Instagram Reporting Considerations - Smart Media, Marketing, and Sales
Instagram Reporting Considerations

Instagram Reporting Considerations

by Ryan Estes, September 28, 2015

This post originally appeared on Sprout Social

“Those unable to catalog the past are doomed to repeat it.” —Lemony Snicket

That line probably sounds like it was announced by your high school history teacher, but it was actually written by Lemony Snicket—though he’s hardly the creator. It’s an old adage that has been spoken in thousands of ways, but it loosely means that we must look to our past in order to plan for the future.

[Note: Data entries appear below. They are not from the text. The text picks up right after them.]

(** C5: From a password key to a service ticket: a client that seals the time
    under its key is answered; it opens the reply with its key and finds its nonce
    and the session key; whenever it then shows the ticket with an authenticator
    sealed under that session key, at any later time, it is answered again; and
    the service that opens its ticket with its own key finds the client's name and
    UUID and the same session key the client reads from the reply. *)
Theorem kerberos_end_to_end (E D : Aes256Key -> bytes -> bytes) (hmac_sha1 : bytes -> bytes -> bytes) {RK : Rasn} {RL : RasnLaws} {PS : PrincipalStore}
    (krbtgt_key : Aes256Key) (client svc : PrincipalRecord) (crealm srealm : bytes) (cname sname : list bytes) (nonce1 nonce2 till1 till2 : Z)
    (etypes1 etypes2 : list EType) (e1 e2 : EType) (ts : PaEncTsEnc) (auth : Authenticator) (c1 c2 blob1 : bytes) (metrics : bool) (w1 w2 : World) :
  BlockCipher E D -> (forall k d, length (hmac_sha1 k d) = 20%nat) -> good_world w1 -> good_world w2 -> record_ok client -> record_ok svc ->
  ask_ok crealm cname nonce1 till1 -> ask_ok srealm sname nonce2 till2 -> negotiate_etype etypes1 = Ok e1 -> negotiate_etype etypes2 = Ok e2 ->
  lookup_principal crealm cname = Ok (Some client) -> lookup_principal srealm sname = Ok (Some svc) ->
  ts_ok ts -> Z.abs (clock w1 (ticks w1) - patimestamp ts) <= CLOCK_SKEW_TOLERANCE_SECS -> authenticator_ok auth -> auth_cname auth = pr_components client ->
  length c1 = CONFOUNDER_LEN -> length c2 = CONFOUNDER_LEN ->
  seal E hmac_sha1 (pr_key client) KEY_USAGE_AS_REQ_PA_ENC_TIMESTAMP c1 (encode_pa_enc_ts_enc ts) = Ok blob1 ->
  exists out1 w1' rep1 part1 blob2 out2 w2' rep2 part2 ticket,
    handle_as_req_with_metrics E D hmac_sha1 krbtgt_key (encode_as_req (as_request crealm cname nonce1 till1 etypes1 blob1)) metrics w1 = (Ok out1, w1')
    /\ decode_as_rep out1 = Ok rep1 /\ open_part E D hmac_sha1 (pr_key client) KEY_USAGE_AS_REP_ENC_PART (rep_enc_part rep1) = Ok part1
    /\ erp_nonce part1 = nonce1
    /\ seal E hmac_sha1 (erp_session_key part1) KEY_USAGE_TGS_REQ_AUTHENTICATOR c2 (encode_authenticator auth) = Ok blob2
    /\ handle_tgs_req_with_metrics E D hmac_sha1 krbtgt_key
         (encode_tgs_req (tgs_request srealm sname nonce2 till2 etypes2 (rep_ticket rep1) blob2)) metrics w2 = (Ok out2, w2')
    /\ decode_tgs_rep out2 = Ok rep2 /\ open_part E D hmac_sha1 (erp_session_key part1) KEY_USAGE_TGS_REP_ENC_PART (rep_enc_part rep2) = Ok part2
    /\ open_ticket E D hmac_sha1 (pr_key svc) (rep_ticket rep2) = Ok ticket
    /\ erp_nonce part2 = nonce2 /\ erp_session_key part2 = etp_session_key ticket
    /\ etp_cname ticket = pr_components client /\ etp_client_uuid ticket = pr_uuid client.
Proof.
  intros HE Hmac G1 G2 Hcl Hsv A1 A2 N1 N2 L1 L2 Hts Hskew Hau Hcn K1 K2 S1.
  destruct (as_client E D hmac_sha1 HE Hmac krbtgt_key client Hcl crealm cname nonce1 till1 etypes1 e1 ts c1 blob1 metrics w1 G1 A1 N1 L1 Hts Hskew K1 S1)
    as (out1 & w1' & rep1 & part1 & etp & R1 & D1 & O1 & Hn1 & _ & _ & Htgt).
  destruct (seal_unseal E D hmac_sha1 HE Hmac (erp_session_key part1) KEY_USAGE_TGS_REQ_AUTHENTICATOR c2 (encode_authenticator auth) K2) as (blob2 & S2 & _).
  destruct (tgs_client E D hmac_sha1 HE Hmac krbtgt_key client rep1 part1 etp svc srealm sname nonce2 till2 etypes2 e2 auth c2 blob2 metrics w2 Htgt G2 Hsv A2 N2 L2 Hau Hcn K2 S2)
    as (out2 & w2' & rep2 & part2 & ticket & R2 & D2 & O2 & O3 & Hn2 & Hk1 & Hk2 & Hc & Hu & _).
  exists out1, w1', rep1, part1, blob2, out2, w2', rep2, part2, ticket. rewrite Hk1, Hk2. split_and!; assumption || reflexivity.
Qed.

That same theory holds true in marketing. As marketers we should be just as concerned with our past campaigns as we are with those we’re planning, and we should constantly analyze what has proven beneficial in the past so that we may build off that success in the future.

In order to figure out what has worked in the past we analyze our attempts. This particular article discusses how to examine, pull and utilize Instagram Analytics in order to better your social media marketing. This is very important for modern marketers as Instagram continues to grow in popularity.

5 Instagram Analytics Reports to Run

The top Instagram metrics to track change from one company to the next, so you’ll really need to consider which metrics you want to analyze for your own business. These should be metrics that are important to your business and that roll-up into your general marketing strategies.

1. Instagram Engagement Analytics

The number one metric we promote at Sprout is social media engagement. We’re firm believers that social media networks should be a place for brands and their customers to come together to engage with one another.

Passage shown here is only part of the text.